Treinen made 29 appearances for the Dodgers to begin the 2026 campaign, recording a 4–1 record and 3.52 ERA with 25 strikeouts. On June 20, 2026, he was placed on the injured list due to right elbow inflammation. Treinen was transferred to the 60–day injured list on August 11.

==Personal life==
Treinen and his wife Kati have four children and live in Walla Walla, Washington. She is an assistant women's basketball coach at Walla Walla Community College and played college basketball at Walla Walla and Boise State University. Treinen was a volunteer assistant coach for the Whitman College Blues baseball team in Walla Walla from 2015 to 2020. Treinen's bulldog Maxx accompanied him on a road trip from Walla Walla to spring training in Florida in 2016.

Treinen is Roman Catholic.
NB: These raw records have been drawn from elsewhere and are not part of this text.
(** C7, as the code has it.  A price in EUR of at most 10^12, converted to
    BGN and back as [create_property] converts (times or divided by
    1.95583, rounded to 2 decimal places each time), comes back within
    0.01 of itself.  A price in BGN of at most 10^11, converted to EUR and
    back, comes back within 0.015 of itself. *)
Theorem C7_there_and_back x :
  is_finite x = true -> ltb zero x = true ->
  (to_Q x <= 1000000000000 ->
   within (1#100) (to_eur (to_bgn x)) x = true) /\
  (to_Q x <= 100000000000 ->
   within (3#200) (to_bgn (to_eur x)) x = true).
Proof.
  intros Hfin Hpos. destruct (positive_finite x Hfin Hpos) as (m & e & ->).
  destruct (to_Q_magnitude (S754_finite false m e) eq_refl) as [_ Eq].
  split; intros Hle; rewrite Eq in Hle.
  - destruct (eur_round_trip m e Hle) as [Hf Hd].
    by apply within_intro.
  - destruct (bgn_round_trip m e Hle) as [Hf Hd].
    by apply within_intro.
Qed.
End ThereAndBack.

(** The price 50000 comes back within the tolerance, from either
    currency. *)
Lemma C7_there_and_back_witness :
  Float64.within (1#100)
    (to_eur (to_bgn (Scenario.of_int 50000))) (Scenario.of_int 50000)
  = true /\
  Float64.within (3#200)
    (to_bgn (to_eur (Scenario.of_int 50000))) (Scenario.of_int 50000)
  = true.
Proof.
  destruct (C7_there_and_back (Scenario.of_int 50000) eq_refl eq_refl)
    as [Heur Hbgn].
  split; [apply Heur | apply Hbgn]; vm_compute; discriminate.
Defined.

(** C7 fails as stated, in both directions: 0.0296 BGN is 0.02 EUR, which
    is 0.04 BGN, 0.0104 away; and the float 69109089496906.24 EUR comes
    back as a float more than 0.01 away from it. *)
Lemma C7_there_and_back_counterexample :
  Float64.ltb Float64.zero price_0_0296 = true /\
  to_eur price_0_0296 = Float64.of_ratio false 2 100 /\
  to_bgn (to_eur price_0_0296) = Float64.of_ratio false 4 100 /\
  Float64.within (1#100) (to_bgn (to_eur price_0_0296)) price_0_0296
    = false /\
  Float64.ltb Float64.zero price_69e12 = true /\
  Float64.is_finite (to_eur (to_bgn price_69e12)) = true /\
  Float64.within (1#100) (to_eur (to_bgn price_69e12)) price_69e12 = false.
Proof. repeat split; vm_compute; reflexivity. Qed.

(** * Further properties *)

(** ** What a search asks of a listing *)

Section SearchMeaning.
Import Database Main.
Implicit Types (p : Query.t) (st : store) (doc : dict).

Lemma eval_ops_range st lo hi v :
  range lo hi <> ∅ -> eval_ops st (range lo hi) v = in_range lo hi v.
Proof.
  intros Hne. unfold eval_ops, range, in_range.
  destruct lo as [a|], hi as [b|]; simplify_map_eq;
    try (by destruct v as [[]|]; rewrite ?andb_true_r);
    by destruct Hne.
Qed.

Lemma in_range_none v : in_range None None v = true.
Proof. reflexivity. Qed.

Lemma range_empty lo hi : range lo hi = ∅ <-> lo = None /\ hi = None.
Proof.
  split.
  - intros H. destruct lo as [a|], hi as [b|]; try done;
      exfalso; revert H; apply range_nonempty; eauto.
  - by intros [-> ->].
Qed.

Lemma map_forallb_insert_fresh {A} (P : string -> A -> bool)
    (m : gmap string A) k a :
  m !! k = None ->
  map_forallb P (<[k := a]> m) = P k a && map_forallb P m.
Proof.
  intros Hk. apply Bool.eq_iff_eq_true.
  rewrite andb_true_iff, !map_forallb_true. split.
  - intros H. split.
    + apply H. by rewrite lookup_insert_eq.
    + intros k' a' Hk'. apply H. rewrite lookup_insert_ne; [done|].
      intros <-. congruence.
  - intros [Hka Hm] k' a' Hk'.
    apply lookup_insert_Some in Hk' as [[<- <-]|[_ Hk']]; eauto.
Qed.

Lemma eval_or_text st q doc :
  q <> ""%string ->
  eval_fval st doc "$or"
    (FOr [ {["title"%string := regex_i q]};
           {["description"%string := regex_i q]};
           {["address"%string := regex_i q]} ])
  = text_ok st (Some q) doc.
Proof.
  intros Hq. unfold text_ok, found_in.
  rewrite (proj2 (String.eqb_neq q "") Hq).
  cbn [eval_fval existsb]. rewrite !map_forallb_singleton.
  rewrite !eval_ops_regex_i.
  by destruct (doc !! "title") as [[]|], (doc !! "description") as [[]|],
    (doc !! "address") as [[]|].
Qed.

(** The filter the handler builds selects the listings that satisfy the
    request. *)
Lemma matches_filter_of st p doc :
  matches st (filter_of p) doc = satisfies st p doc.
Proof.
  unfold filter_of, build_filter, satisfies, matches.
  assert (spec_price_field p = price_field (Some (effective_currency p)))
    as Hpf.
  { unfold spec_price_field, effective_currency, price_field.
    by destruct (Query.price_currency p). }
  rewrite Hpf.
  set (pf := price_field (Some (effective_currency p))).
  assert (pf = "price_eur"%string \/ pf = "price_bgn"%string) as Hpf'.
  { unfold pf. simpl. destruct (String.eqb _ _); auto. }
  destruct (Query.q p) as [q|]; [destruct (String.eqb_spec q "") as [->|Hq]|];
  (destruct (Query.region p) as [r|];
     [destruct (String.eqb_spec r "") as [->|Hr]|]);
  repeat case_bool_decide;
  repeat match goal with
  | H : range _ _ = ∅ |- _ => apply range_empty in H as [-> ->]
  end;
  cbn [truthy negb String.eqb];
  rewrite ?(proj2 (String.eqb_neq _ _) Hq), ?(proj2 (String.eqb_neq _ _) Hr);
  cbn [negb];
  repeat (rewrite map_forallb_insert_fresh
            by (destruct Hpf' as [-> | ->]; by simplify_map_eq));
  rewrite ?map_forallb_empty, ?eval_or_text by done;
  cbn [eval_fval region_ok String.eqb];
  rewrite ?(proj2 (String.eqb_neq _ _) Hr), ?eval_ops_range by done;
  rewrite ?in_range_none; cbn [text_ok String.eqb];
  btauto.
Qed.
End SearchMeaning.

Section SearchClauses.
Import Database Main.
Implicit Types (p : Query.t) (st : store) (doc : dict).

Lemma found_satisfies p st :
  found p st =
  take (Z.to_nat (effective_limit p))
    (List.filter (satisfies st p) (collection "property" st)).
Proof.
  unfold found. f_equal. apply filter_ext. intros doc.
  apply matches_filter_of.
Qed.

(** X1.  How the clauses of a search combine.  When a search is answered,
    its results are the listings of the collection that satisfy every
    clause the request supplies: [q], when not empty, is found by the
    store, as a pattern and letter case apart, in the title or in the
    description or in the address; the region is the one asked for; the
    price in the chosen currency and the size lie within the bounds.  They
    come in the order of the collection, cut after [limit] and shaped, and
    [total] is the number of results. *)
Theorem X1_search_meaning p st r :
  get_properties p st = OK r ->
  results r =
    shape <$> take (Z.to_nat (effective_limit p))
                (List.filter (satisfies st p) (collection "property" st)) /\
  total r = length (results r).
Proof.
  intros H. apply get_properties_OK in H as (_ & _ & ->). simpl.
  by rewrite found_satisfies.
Qed.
In 2023, Treinen criticized the Dodgers for inviting the Sisters of Perpetual Indulgence, an LGBT activist group, to their annual Pride Night, saying that it "disenfranchises a large community and promotes hate of Christians and people of faith." In June 2026, Treinen refused to wear Dodgers' Pride Night hats.

Treinen has promoted conspiracy theories on Instagram. He chose not to attend the Dodgers' trip to the White House in 2021 but did go on the team's 2025 visit.

Treinen was nicknamed "The Witch" by Rob Friedman on his Pitching Ninja social media accounts for Treinen's fast sinker with movement. However, Treinen "hated" the nickname, according to Friedman. Treinen's sinker was a clue on Jeopardy! in February 2016.